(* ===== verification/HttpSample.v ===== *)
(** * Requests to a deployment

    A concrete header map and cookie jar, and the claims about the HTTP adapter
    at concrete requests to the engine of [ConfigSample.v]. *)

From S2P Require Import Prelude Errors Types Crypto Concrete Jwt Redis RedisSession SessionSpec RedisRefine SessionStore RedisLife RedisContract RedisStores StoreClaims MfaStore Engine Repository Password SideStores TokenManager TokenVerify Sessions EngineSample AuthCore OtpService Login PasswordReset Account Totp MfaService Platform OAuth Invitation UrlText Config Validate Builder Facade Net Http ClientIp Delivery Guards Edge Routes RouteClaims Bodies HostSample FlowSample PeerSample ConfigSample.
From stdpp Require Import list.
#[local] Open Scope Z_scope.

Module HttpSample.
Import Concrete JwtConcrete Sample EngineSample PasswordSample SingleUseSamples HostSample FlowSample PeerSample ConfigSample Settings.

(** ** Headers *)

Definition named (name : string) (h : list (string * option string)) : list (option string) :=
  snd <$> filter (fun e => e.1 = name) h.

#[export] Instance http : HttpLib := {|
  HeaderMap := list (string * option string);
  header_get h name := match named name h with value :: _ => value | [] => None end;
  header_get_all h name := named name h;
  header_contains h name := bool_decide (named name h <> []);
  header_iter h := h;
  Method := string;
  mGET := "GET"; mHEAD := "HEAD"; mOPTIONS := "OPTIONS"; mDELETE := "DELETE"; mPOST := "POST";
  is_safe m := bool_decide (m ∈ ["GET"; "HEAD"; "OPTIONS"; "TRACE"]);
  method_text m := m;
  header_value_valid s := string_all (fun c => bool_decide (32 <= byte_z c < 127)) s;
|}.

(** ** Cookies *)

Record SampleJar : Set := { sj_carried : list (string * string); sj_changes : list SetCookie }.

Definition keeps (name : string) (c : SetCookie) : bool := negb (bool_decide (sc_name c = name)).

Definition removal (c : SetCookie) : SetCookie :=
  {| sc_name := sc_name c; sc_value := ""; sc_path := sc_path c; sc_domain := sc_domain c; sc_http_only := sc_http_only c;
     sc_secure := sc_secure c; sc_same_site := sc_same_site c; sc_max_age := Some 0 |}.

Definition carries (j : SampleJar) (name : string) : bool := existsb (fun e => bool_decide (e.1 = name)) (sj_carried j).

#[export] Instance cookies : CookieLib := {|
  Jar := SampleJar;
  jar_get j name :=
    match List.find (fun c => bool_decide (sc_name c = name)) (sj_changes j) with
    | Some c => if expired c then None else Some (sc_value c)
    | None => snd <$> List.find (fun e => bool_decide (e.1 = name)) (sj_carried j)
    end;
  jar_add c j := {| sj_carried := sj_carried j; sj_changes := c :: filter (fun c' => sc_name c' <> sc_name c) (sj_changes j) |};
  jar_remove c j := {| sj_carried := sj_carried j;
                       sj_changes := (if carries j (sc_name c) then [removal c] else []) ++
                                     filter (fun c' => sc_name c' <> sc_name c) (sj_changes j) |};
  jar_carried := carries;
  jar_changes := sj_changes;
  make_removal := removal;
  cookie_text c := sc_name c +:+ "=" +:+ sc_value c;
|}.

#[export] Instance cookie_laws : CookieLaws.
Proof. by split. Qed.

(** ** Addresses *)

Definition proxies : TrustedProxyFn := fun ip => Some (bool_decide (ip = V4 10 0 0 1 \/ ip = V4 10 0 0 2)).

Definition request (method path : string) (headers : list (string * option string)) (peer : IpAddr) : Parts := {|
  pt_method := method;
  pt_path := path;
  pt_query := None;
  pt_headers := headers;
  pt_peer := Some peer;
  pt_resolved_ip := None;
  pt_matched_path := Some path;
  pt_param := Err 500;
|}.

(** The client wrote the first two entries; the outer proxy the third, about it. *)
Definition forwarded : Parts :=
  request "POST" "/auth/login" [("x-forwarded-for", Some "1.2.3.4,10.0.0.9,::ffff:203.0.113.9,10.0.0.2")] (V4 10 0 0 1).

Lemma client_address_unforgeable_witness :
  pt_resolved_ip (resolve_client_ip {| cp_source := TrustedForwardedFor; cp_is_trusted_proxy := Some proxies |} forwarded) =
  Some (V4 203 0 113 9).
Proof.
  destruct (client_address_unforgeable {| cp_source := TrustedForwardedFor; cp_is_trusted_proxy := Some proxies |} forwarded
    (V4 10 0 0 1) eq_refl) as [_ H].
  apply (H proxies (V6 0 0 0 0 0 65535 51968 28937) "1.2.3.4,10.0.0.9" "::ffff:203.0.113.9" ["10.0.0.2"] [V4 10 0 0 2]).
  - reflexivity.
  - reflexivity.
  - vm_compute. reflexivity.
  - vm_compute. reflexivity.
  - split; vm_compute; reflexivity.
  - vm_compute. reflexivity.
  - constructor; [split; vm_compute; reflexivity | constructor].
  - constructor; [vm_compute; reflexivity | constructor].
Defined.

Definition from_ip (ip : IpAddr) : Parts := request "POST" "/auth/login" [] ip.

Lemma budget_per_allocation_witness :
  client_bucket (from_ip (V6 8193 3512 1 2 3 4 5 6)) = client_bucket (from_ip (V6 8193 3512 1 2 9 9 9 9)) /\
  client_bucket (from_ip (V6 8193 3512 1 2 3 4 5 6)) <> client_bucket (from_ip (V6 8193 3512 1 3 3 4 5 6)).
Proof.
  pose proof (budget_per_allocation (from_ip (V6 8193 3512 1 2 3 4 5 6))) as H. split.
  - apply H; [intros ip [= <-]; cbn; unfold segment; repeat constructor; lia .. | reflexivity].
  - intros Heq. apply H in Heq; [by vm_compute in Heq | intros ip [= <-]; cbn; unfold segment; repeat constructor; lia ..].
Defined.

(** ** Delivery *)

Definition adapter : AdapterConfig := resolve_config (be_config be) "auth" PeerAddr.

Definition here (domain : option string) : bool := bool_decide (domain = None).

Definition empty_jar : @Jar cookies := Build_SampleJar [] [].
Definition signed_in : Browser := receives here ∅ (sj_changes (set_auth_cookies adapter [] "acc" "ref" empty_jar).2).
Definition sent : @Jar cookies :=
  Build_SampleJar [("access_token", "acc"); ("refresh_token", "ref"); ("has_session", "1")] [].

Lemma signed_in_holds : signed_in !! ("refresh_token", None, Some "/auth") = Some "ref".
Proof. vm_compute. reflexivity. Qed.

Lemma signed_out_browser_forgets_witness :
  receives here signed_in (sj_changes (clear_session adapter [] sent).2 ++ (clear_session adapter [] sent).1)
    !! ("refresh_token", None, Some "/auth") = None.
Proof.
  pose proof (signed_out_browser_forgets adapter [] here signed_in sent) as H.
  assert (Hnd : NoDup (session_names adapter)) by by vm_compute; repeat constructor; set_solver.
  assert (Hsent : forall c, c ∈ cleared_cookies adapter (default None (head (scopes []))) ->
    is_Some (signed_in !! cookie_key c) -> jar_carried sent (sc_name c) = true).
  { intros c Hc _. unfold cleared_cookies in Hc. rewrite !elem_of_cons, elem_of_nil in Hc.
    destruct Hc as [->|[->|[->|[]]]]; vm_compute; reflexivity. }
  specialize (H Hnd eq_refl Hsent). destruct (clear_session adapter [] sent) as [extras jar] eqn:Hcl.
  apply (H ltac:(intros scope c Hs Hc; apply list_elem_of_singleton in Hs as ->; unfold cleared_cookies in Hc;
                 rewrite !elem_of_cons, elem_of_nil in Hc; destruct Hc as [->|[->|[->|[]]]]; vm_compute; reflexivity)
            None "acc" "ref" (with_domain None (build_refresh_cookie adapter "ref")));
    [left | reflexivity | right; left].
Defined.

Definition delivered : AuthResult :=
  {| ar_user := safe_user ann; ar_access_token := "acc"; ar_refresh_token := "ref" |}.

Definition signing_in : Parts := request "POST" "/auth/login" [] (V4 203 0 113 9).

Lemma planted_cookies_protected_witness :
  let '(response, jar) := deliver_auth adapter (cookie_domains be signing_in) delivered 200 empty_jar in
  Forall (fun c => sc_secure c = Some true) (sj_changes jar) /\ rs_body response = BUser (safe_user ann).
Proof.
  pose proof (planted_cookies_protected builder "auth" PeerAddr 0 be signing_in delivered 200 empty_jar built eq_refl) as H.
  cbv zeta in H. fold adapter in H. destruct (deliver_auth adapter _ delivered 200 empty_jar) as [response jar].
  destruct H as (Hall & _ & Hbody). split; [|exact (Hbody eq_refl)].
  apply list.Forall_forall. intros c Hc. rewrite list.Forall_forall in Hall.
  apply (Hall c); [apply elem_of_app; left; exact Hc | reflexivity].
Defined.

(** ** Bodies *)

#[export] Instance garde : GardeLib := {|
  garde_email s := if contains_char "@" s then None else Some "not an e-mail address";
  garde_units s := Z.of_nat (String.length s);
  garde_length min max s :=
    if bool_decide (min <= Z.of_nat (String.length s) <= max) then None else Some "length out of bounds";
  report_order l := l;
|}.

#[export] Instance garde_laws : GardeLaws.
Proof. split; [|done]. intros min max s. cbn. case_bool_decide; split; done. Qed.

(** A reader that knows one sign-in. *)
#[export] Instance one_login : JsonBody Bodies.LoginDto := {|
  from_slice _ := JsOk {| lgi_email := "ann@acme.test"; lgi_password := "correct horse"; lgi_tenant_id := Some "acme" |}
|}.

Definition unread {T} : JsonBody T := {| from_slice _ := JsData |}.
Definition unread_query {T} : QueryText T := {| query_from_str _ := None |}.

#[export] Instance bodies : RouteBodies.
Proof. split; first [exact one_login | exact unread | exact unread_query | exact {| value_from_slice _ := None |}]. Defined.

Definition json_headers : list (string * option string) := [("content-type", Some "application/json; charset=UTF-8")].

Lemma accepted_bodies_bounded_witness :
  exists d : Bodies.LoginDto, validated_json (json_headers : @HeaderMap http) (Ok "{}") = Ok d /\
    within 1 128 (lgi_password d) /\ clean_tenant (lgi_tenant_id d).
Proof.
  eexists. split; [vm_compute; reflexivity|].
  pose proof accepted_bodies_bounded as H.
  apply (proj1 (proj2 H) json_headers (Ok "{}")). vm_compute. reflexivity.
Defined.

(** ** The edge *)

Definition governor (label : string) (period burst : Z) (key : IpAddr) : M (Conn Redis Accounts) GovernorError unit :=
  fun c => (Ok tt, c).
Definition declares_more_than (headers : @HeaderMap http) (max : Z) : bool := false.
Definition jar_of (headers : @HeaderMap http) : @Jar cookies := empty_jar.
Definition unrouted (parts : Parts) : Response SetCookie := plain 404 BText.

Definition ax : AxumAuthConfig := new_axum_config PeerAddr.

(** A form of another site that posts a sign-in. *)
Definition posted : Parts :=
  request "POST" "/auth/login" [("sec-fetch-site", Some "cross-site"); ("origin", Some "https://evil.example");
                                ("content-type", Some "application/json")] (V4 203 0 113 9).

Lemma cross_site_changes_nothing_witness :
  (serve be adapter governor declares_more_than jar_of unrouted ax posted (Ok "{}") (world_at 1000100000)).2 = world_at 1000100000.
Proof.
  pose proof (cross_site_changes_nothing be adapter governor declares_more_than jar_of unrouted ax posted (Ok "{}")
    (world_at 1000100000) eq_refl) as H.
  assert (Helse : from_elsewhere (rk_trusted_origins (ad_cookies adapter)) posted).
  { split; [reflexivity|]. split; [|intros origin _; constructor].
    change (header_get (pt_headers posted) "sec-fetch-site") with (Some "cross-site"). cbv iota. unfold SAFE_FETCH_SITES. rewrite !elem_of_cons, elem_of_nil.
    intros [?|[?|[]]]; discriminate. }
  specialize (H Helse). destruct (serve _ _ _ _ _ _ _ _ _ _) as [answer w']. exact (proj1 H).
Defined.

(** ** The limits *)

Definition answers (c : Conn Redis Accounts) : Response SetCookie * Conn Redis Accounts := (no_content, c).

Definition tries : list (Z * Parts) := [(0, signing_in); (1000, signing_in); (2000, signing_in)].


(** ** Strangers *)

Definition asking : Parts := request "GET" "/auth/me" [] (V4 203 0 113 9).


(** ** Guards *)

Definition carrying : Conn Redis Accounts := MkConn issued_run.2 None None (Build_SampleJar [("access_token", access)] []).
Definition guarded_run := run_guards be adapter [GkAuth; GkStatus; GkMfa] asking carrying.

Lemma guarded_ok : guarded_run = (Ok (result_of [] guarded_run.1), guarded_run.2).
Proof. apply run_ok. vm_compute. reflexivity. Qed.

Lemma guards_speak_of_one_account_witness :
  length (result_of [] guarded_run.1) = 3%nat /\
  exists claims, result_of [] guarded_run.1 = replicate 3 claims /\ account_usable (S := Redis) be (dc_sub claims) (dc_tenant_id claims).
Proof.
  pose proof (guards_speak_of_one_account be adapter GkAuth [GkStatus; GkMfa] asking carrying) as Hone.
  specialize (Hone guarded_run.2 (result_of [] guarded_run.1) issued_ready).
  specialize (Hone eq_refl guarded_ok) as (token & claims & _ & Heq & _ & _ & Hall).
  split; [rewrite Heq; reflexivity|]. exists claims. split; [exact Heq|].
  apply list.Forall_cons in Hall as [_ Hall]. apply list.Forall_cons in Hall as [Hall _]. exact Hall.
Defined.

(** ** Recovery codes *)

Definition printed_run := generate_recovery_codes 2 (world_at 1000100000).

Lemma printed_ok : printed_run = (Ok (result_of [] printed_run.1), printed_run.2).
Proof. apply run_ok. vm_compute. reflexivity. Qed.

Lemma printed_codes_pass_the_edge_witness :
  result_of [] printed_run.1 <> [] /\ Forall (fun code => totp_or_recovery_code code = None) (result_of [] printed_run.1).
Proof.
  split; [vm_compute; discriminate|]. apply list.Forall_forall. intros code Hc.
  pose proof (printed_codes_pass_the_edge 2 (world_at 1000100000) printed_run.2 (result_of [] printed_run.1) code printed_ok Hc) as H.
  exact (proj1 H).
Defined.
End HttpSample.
+ + + +
§ **What to work on**:
Look above for the line with "[left | reflexivity | right; left]." and the line with "(** ** Bodies *)". Write out those two lines and all the lines between them, exactly, and no others.

§ **Answer box**:
    [left | reflexivity | right; left].
Defined.

Definition delivered : AuthResult :=
  {| ar_user := safe_user ann; ar_access_token := "acc"; ar_refresh_token := "ref" |}.

Definition signing_in : Parts := request "POST" "/auth/login" [] (V4 203 0 113 9).

Lemma planted_cookies_protected_witness :
  let '(response, jar) := deliver_auth adapter (cookie_domains be signing_in) delivered 200 empty_jar in
  Forall (fun c => sc_secure c = Some true) (sj_changes jar) /\ rs_body response = BUser (safe_user ann).
Proof.
  pose proof (planted_cookies_protected builder "auth" PeerAddr 0 be signing_in delivered 200 empty_jar built eq_refl) as H.
  cbv zeta in H. fold adapter in H. destruct (deliver_auth adapter _ delivered 200 empty_jar) as [response jar].
  destruct H as (Hall & _ & Hbody). split; [|exact (Hbody eq_refl)].
  apply list.Forall_forall. intros c Hc. rewrite list.Forall_forall in Hall.
  apply (Hall c); [apply elem_of_app; left; exact Hc | reflexivity].
Defined.

(** ** Bodies *)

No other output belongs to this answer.